╭──

(* ===== verification/SchedCore.v ===== *)
(** * Correctness of the ready list and of the context switch

    Total correctness of the list operations of scheduler.c: under the invariant of
    [SchedInv] they neither panic nor follow a bad pointer, they keep the invariant,
    and their effect on the queue of each priority is stated exactly. *)

From S2P Require Import Prelude.
From S2P Require Import DList.
From S2P Require Import OsStats.
From S2P Require Import Kernel.
From S2P Require Import Scheduler.
From S2P Require Import SchedInv.
From stdpp Require Import base numbers gmap list sorting.
From Stdlib Require Import ZArith Lia.
Local Open Scope Z_scope.

Section Core.
Context {HS : Type} {AL : Allocator HS}.
Implicit Types s : kstate HS.

(** ** Reading and writing the kernel state *)

Lemma wp_task_get t o (Q : task -> kstate HS -> Prop) s :
  k_tasks s !! t = Some o -> Q o s -> wp (task_get t) Q s.
Proof. intros E HQ. unfold task_get. wp_step. wp_step. wp_step; [exact E|done]. Qed.

Lemma wp_task_upd t o f (Q : unit -> kstate HS -> Prop) s :
  k_tasks s !! t = Some o -> Q tt (upd_tasks (insert t (f o)) s) -> wp (task_upd t f) Q s.
Proof. intros E HQ. unfold task_upd. wp_step. eapply wp_task_get; [exact E|]. by wp_step. Qed.

Lemma wp_prio_get p v (Q : Z -> kstate HS -> Prop) s :
  k_prios s !! p = Some v -> Q v s -> wp (prio_get p) Q s.
Proof. intros E HQ. unfold prio_get. wp_step. wp_step. wp_step; [exact E|done]. Qed.

Lemma wp_prio_set p v w (Q : unit -> kstate HS -> Prop) s :
  k_prios s !! p = Some v -> Q tt (upd_prios (insert p w) s) -> wp (prio_set p w) Q s.
Proof. intros E HQ. unfold prio_set. wp_step. eapply wp_prio_get; [exact E|]. by wp_step. Qed.

Lemma wp_q_list h l (Q : list Z -> kstate HS -> Prop) s :
  k_q s !! h = Some l -> Q l s -> wp (q_list h) Q s.
Proof. intros E HQ. unfold q_list. wp_step. wp_step. wp_step; [exact E|done]. Qed.

Lemma wp_q_store f q' (Q : unit -> kstate HS -> Prop) s :
  f (k_q s) = Some q' -> Q tt (upd_q (fun _ => q') s) -> wp (q_store f) Q s.
Proof. intros E HQ. unfold q_store. do 3 wp_step. wp_step; [exact E|]. by wp_step. Qed.

Lemma wp_pl_list h l (Q : list Z -> kstate HS -> Prop) s :
  k_pl s !! h = Some l -> Q l s -> wp (pl_list h) Q s.
Proof. intros E HQ. unfold pl_list. wp_step. wp_step. wp_step; [exact E|done]. Qed.

Lemma wp_pl_store f q' (Q : unit -> kstate HS -> Prop) s :
  f (k_pl s) = Some q' -> Q tt (upd_pl (fun _ => q') s) -> wp (pl_store f) Q s.
Proof. intros E HQ. unfold pl_store. do 3 wp_step. wp_step; [exact E|]. by wp_step. Qed.

(** ** Invariant, queues and frame of a kernel state *)

Definition ready_inv (d : option Z) s : Prop :=
  ready_ok d (k_tasks s) (k_prios s) (k_q s) (k_pl s).

(** The ready tasks of priority [p] in the order they run. *)
Definition rq s (p : Z) : list Z := ready_queue (k_prios s) (k_q s) (k_pl s) p.

(** The state without what the ready list operations change. *)
Definition erase_ready s : kstate HS :=
  upd_tasks (fun _ => ∅) (upd_prios (fun _ => ∅) (upd_q (fun _ => ∅) (upd_pl (fun _ => ∅) s))).

Definition frame_ready s s' : Prop := erase_ready s = erase_ready s'.

(** The lists other than those of the ready tasks are the same. *)
Definition same_waiting s s' : Prop :=
  forall h, is_ready_head h = false -> k_q s' !! h = k_q s !! h.

(** [t] became ready at the end of the queue of its priority. *)
Record readied (t : Z) (o : task) s s' : Prop := {
  rd_inv : ready_inv None s';
  rd_frame : frame_ready s s';
  rd_task : exists e, k_tasks s' =
    <[t := set_t_prio_elem e (set_t_state OSTHR_STATE_READY o)]> (k_tasks s);
  rd_rq : forall p, rq s' p = if decide (p = t_prio o) then rq s p ++ [t] else rq s p;
  rd_waiting : same_waiting s s'
}.

(** [t] left the queue of its priority. *)
Record unreadied (t : Z) (o : task) s s' : Prop := {
  ur_inv : ready_inv (Some t) s';
  ur_frame : frame_ready s s';
  ur_task : k_tasks s' = k_tasks s;
  ur_rq : forall p, rq s' p = if decide (p = t_prio o) then remove_node t (rq s p) else rq s p;
  ur_waiting : same_waiting s s'
}.

Lemma waiting_insert (q : gmap qhead (list Z)) h l h' :
  is_ready_head h = true -> is_ready_head h' = false -> <[h := l]> q !! h' = q !! h'.
Proof. intros. apply lookup_insert_ne. congruence. Qed.

(** The queue of one priority changes with the list of its element. *)
Lemma ready_queue_upd ts ts' ps q pl ready free e l :
  prio_lists ts ps q pl ready free -> e ∈ ready ->
  prio_lists ts' ps (<[QPrio e := l]> q) pl ready free ->
  forall p, ready_queue ps (<[QPrio e := l]> q) pl p =
    if decide (p = elem_prio ps e) then l else ready_queue ps q pl p.
Proof.
  intros Hp He Hp' p. case_decide as Hd.
  - subst p. rewrite (ready_queue_elem _ _ _ _ _ _ _ Hp' He). by rewrite lookup_insert_eq.
  - destruct (decide (Exists (fun e => elem_prio ps e = p) ready)) as [Hex|Hno].
    + apply list.Exists_exists in Hex as (e' & He' & <-).
      rewrite (ready_queue_elem _ _ _ _ _ _ _ Hp' He'), (ready_queue_elem _ _ _ _ _ _ _ Hp He').
      rewrite lookup_insert_ne; [done|]. congruence.
    + assert (forall e', e' ∈ ready -> elem_prio ps e' <> p) as Hne.
      { intros e' He' E. apply Hno, list.Exists_exists. eauto. }
      by rewrite (ready_queue_none _ _ _ _ _ _ _ Hp Hne), (ready_queue_none _ _ _ _ _ _ _ Hp' Hne).
Qed.

Lemma ready_queue_new ts ts' ps q pl pl' ready ready' free free' e p0 l :
  prio_lists ts ps q pl ready free -> (forall x, x ∈ ready -> elem_prio ps x <> p0) -> e ∉ ready ->
  ready' ≡ₚ e :: ready ->
  prio_lists ts' (<[e := p0]> ps) (<[QPrio e := l]> q) pl' ready' free' ->
  forall p, ready_queue (<[e := p0]> ps) (<[QPrio e := l]> q) pl' p =
    if decide (p = p0) then l else ready_queue ps q pl p.
Proof.
  intros Hp Hno Her Hperm Hp' p.
  assert (forall x, x ∈ ready -> elem_prio (<[e := p0]> ps) x = elem_prio ps x) as Hps.
  { intros x Hx. apply elem_prio_insert_ne. congruence. }
  case_decide as Hd.
  - subst p. assert (e ∈ ready') as He by (rewrite Hperm; by left).
    pose proof (ready_queue_elem _ _ _ _ _ _ _ Hp' He) as Hq.
    rewrite elem_prio_insert_eq, lookup_insert_eq in Hq. done.
  - destruct (decide (Exists (fun e => elem_prio ps e = p) ready)) as [Hex|Hn].
    + apply list.Exists_exists in Hex as (e' & He' & <-).
      assert (e' ∈ ready') as He by (rewrite Hperm; by right).
      rewrite (ready_queue_elem _ _ _ _ _ _ _ Hp He'), <- (Hps e' He').
      rewrite (ready_queue_elem _ _ _ _ _ _ _ Hp' He), lookup_insert_ne; [done|]. congruence.
    + assert (forall e', e' ∈ ready -> elem_prio ps e' <> p) as Hne.
      { intros e' He' E. apply Hn, list.Exists_exists. eauto. }
      rewrite (ready_queue_none _ _ _ _ _ _ _ Hp Hne), (ready_queue_none _ _ _ _ _ _ _ Hp'); [done|].
      intros x. rewrite Hperm, elem_of_cons. intros [->|Hx]; [by rewrite elem_prio_insert_eq|].
      rewrite Hps by done. auto.
Qed.

Lemma ready_queue_last ts ps q pl pl' ready ready' free free' e :
  prio_lists ts ps q pl ready free -> e ∈ ready ->
  (forall x, x ∈ ready' <-> x ∈ ready /\ x <> e) ->
  prio_lists ts ps (<[QPrio e := []]> q) pl' ready' free' ->
  forall p, ready_queue ps (<[QPrio e := []]> q) pl' p =
    if decide (p = elem_prio ps e) then [] else ready_queue ps q pl p.
Proof.
  intros Hp He Hr Hp' p.
  assert (forall x, x ∈ ready -> elem_prio ps x = elem_prio ps e -> x = e) as Hinj.
  { intros x Hx. by apply (fmap_NoDup_inj _ _ _ _ (p_inj _ _ _ _ _ _ Hp)). }
  case_decide as Hd.
  - subst p. apply (ready_queue_none _ _ _ _ _ _ _ Hp'). intros x [Hx Hne]%Hr E. auto.
  - destruct (decide (Exists (fun e => elem_prio ps e = p) ready)) as [Hex|Hn].
    + apply list.Exists_exists in Hex as (e' & He' & <-).
      assert (e' <> e) as Hne by congruence.
      rewrite (ready_queue_elem _ _ _ _ _ _ _ Hp He').
      rewrite (ready_queue_elem _ _ _ _ _ _ _ Hp'), lookup_insert_ne by (congruence || by apply Hr).
      done.
    + assert (forall e', e' ∈ ready -> elem_prio ps e' <> p) as Hne.
      { intros e' He' E. apply Hn, list.Exists_exists. eauto. }
      rewrite (ready_queue_none _ _ _ _ _ _ _ Hp Hne), (ready_queue_none _ _ _ _ _ _ _ Hp'); [done|].
      intros x [Hx _]%Hr. auto.
Qed.

(** ** Adding to the ready list *)

Lemma ready_task_at_queue e o :
  at_queue (set_t_prio_elem e (set_t_state OSTHR_STATE_READY o)) (QPrio e).
Proof. done. Qed.

(** The state in which the list of a priority element is chosen. *)
Definition marked_ready (t : Z) (o : task) s : kstate HS :=
  upd_tasks (insert t (set_t_state OSTHR_STATE_READY o)) s.

Lemma detached_upd_lists ts ps q pl ready free t o' :
  ready_ok (Some t) ts ps q pl -> prio_lists ts ps q pl ready free ->
  prio_lists (<[t := o']> ts) ps q pl ready free.
Proof.
  intros Hok Hp. eapply prio_lists_frame; [exact Hp|done|]. intros e l x Hl Hx.
  rewrite prio_of_insert, decide_False; [done|]. intros ->.
  by eapply (r_detached _ _ _ _ _ Hok t eq_refl).
Qed.

Lemma add_to_prio_elem_spec t o s ready free e :
  ready_inv (Some t) s -> k_tasks s !! t = Some o -> t <> NULL ->
  prio_lists (k_tasks s) (k_prios s) (k_q s) (k_pl s) ready free ->
  e ∈ ready -> k_prios s !! e = Some (t_prio o) ->
  wp (add_to_prio_elem t e) (fun _ s' => readied t o s s') (marked_ready t o s).
Proof.
  intros Hok Ho Hnull Hp He Hpe. unfold add_to_prio_elem, marked_ready.
  destruct (p_full _ _ _ _ _ _ Hp e He) as (t0 & l & Hl).
  set (o' := set_t_prio_elem e (set_t_state OSTHR_STATE_READY o)).
  assert (ready_ok (Some t) (<[t := o']> (k_tasks s)) (k_prios s) (k_q s) (k_pl s)) as Hok'
    by (apply ready_ok_upd_detached; [done|done|by eapply (r_range _ _ _ _ _ Hok t o)]).
  pose proof (detached_upd_lists _ _ _ _ _ _ _ o' Hok Hp) as Hp'.
  assert (elem_prio (k_prios s) e = t_prio o) as Hep by (unfold elem_prio; by rewrite Hpe).
  assert (prio_of (<[t := o']> (k_tasks s)) t = elem_prio (k_prios s) e) as Hpr
    by (by rewrite prio_of_insert, decide_True).
  pose proof (prio_lists_add _ _ _ _ _ _ _ _ _ Hp' He Hpr Hl) as Hp2.
  destruct (seq_insert_with_ok (fun l => l ++ [t]) t (k_q s) (QPrio e) (t0 :: l)
    (r_qwf _ _ _ _ _ Hok) (r_detached _ _ _ _ _ Hok t eq_refl) Hl) as [Hins _];
    [symmetry; apply Permutation_cons_append|].
  wp_step. eapply wp_task_upd; [apply lookup_insert_eq|].
  eapply wp_q_store; [exact Hins|].
  match goal with |- readied _ _ _ ?x => set (s' := x) end.
  assert (k_tasks s' = <[t := o']> (k_tasks s)) as Hts by apply insert_insert_eq.
  split; [|done|by exists e| |].
  - unfold ready_inv. rewrite Hts.
    exact (ready_ok_link _ _ _ _ _ _ _ _ t o' e _ Hok' (lookup_insert_eq _ _ _)
      (ready_task_at_queue e o) Hl Hp2).
  - intros p. unfold rq.
    etransitivity; [exact (ready_queue_upd _ _ _ _ _ _ _ _ _ Hp He Hp2 p)|].
    rewrite Hep. case_decide; [|done]. subst p.
    by rewrite <- Hep, (ready_queue_elem _ _ _ _ _ _ _ Hp He), Hl.
  - intros h Hh. by apply waiting_insert.
Qed.

(** The first free element is taken and cleared. *)
Lemma alloc_task_ready_t_spec s ready e f (Q : Z -> kstate HS -> Prop) :
  prio_lists (k_tasks s) (k_prios s) (k_q s) (k_pl s) ready (e :: f) ->
  Q e (upd_prios (insert e 0) (upd_pl (fun _ => <[PFree := f]> (k_pl s)) s)) ->
  wp alloc_task_ready_t Q s.
Proof.
  intros Hp HQ. unfold alloc_task_ready_t.
  destruct (p_elem _ _ _ _ _ _ Hp e) as [pe Hpe]; [apply elem_of_app; right; by left|].
  destruct (seq_delete_in e (k_pl s) PFree (e :: f) (pl_wf _ _ _ _ _ _ Hp)
    (p_free _ _ _ _ _ _ Hp)) as (Hdel & _ & _); [by left|].
  rewrite remove_node_head in Hdel.
  2: { pose proof (p_nodup _ _ _ _ _ _ Hp) as Hnd. by apply NoDup_app in Hnd as (_ & _ & ?). }
  wp_step. eapply wp_pl_list; [exact (p_free _ _ _ _ _ _ Hp)|]. cbv iota beta.
  wp_step. eapply wp_pl_store; [exact Hdel|].
  wp_step. eapply wp_prio_set; [exact Hpe|]. by wp_step.
Qed.

(** An element taken from the free list is linked into the ready list. *)
Lemma link_new_elem ts ps q pl ready e f P :
  prio_lists ts ps q pl ready (e :: f) ->
  seq_insert_before_first P PReady e (<[PFree := f]> pl) =
    Some (<[PReady := insert_before_first P e ready]> (<[PFree := f]> pl)).
Proof.
  intros Hp.
  destruct (seq_delete_in e pl PFree (e :: f) (pl_wf _ _ _ _ _ _ Hp)
    (p_free _ _ _ _ _ _ Hp)) as (_ & Hwf & Hu); [by left|].
  rewrite remove_node_head in Hwf, Hu
    by (pose proof (p_nodup _ _ _ _ _ _ Hp) as Hnd; by apply NoDup_app in Hnd as (_ & _ & ?)).
  assert (<[PFree := f]> pl !! PReady = Some ready) as Hr.
  { rewrite lookup_insert_ne by done. by eapply p_ready. }
  destruct (seq_insert_with_ok (insert_before_first P e) e _ PReady ready Hwf Hu Hr) as [E _];
    [apply insert_before_first_perm|exact E].
Qed.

╰──

Required action:
All that belongs in the answer is the run of lines above from the line containing "Proof. intros E HQ. unfold task_upd." through the line containing "Lemma wp_prio_set p", exactly as written.

Completed task:
Proof. intros E HQ. unfold task_upd. wp_step. eapply wp_task_get; [exact E|]. by wp_step. Qed.

Lemma wp_prio_get p v (Q : Z -> kstate HS -> Prop) s :
  k_prios s !! p = Some v -> Q v s -> wp (prio_get p) Q s.
Proof. intros E HQ. unfold prio_get. wp_step. wp_step. wp_step; [exact E|done]. Qed.

Lemma wp_prio_set p v w (Q : unit -> kstate HS -> Prop) s :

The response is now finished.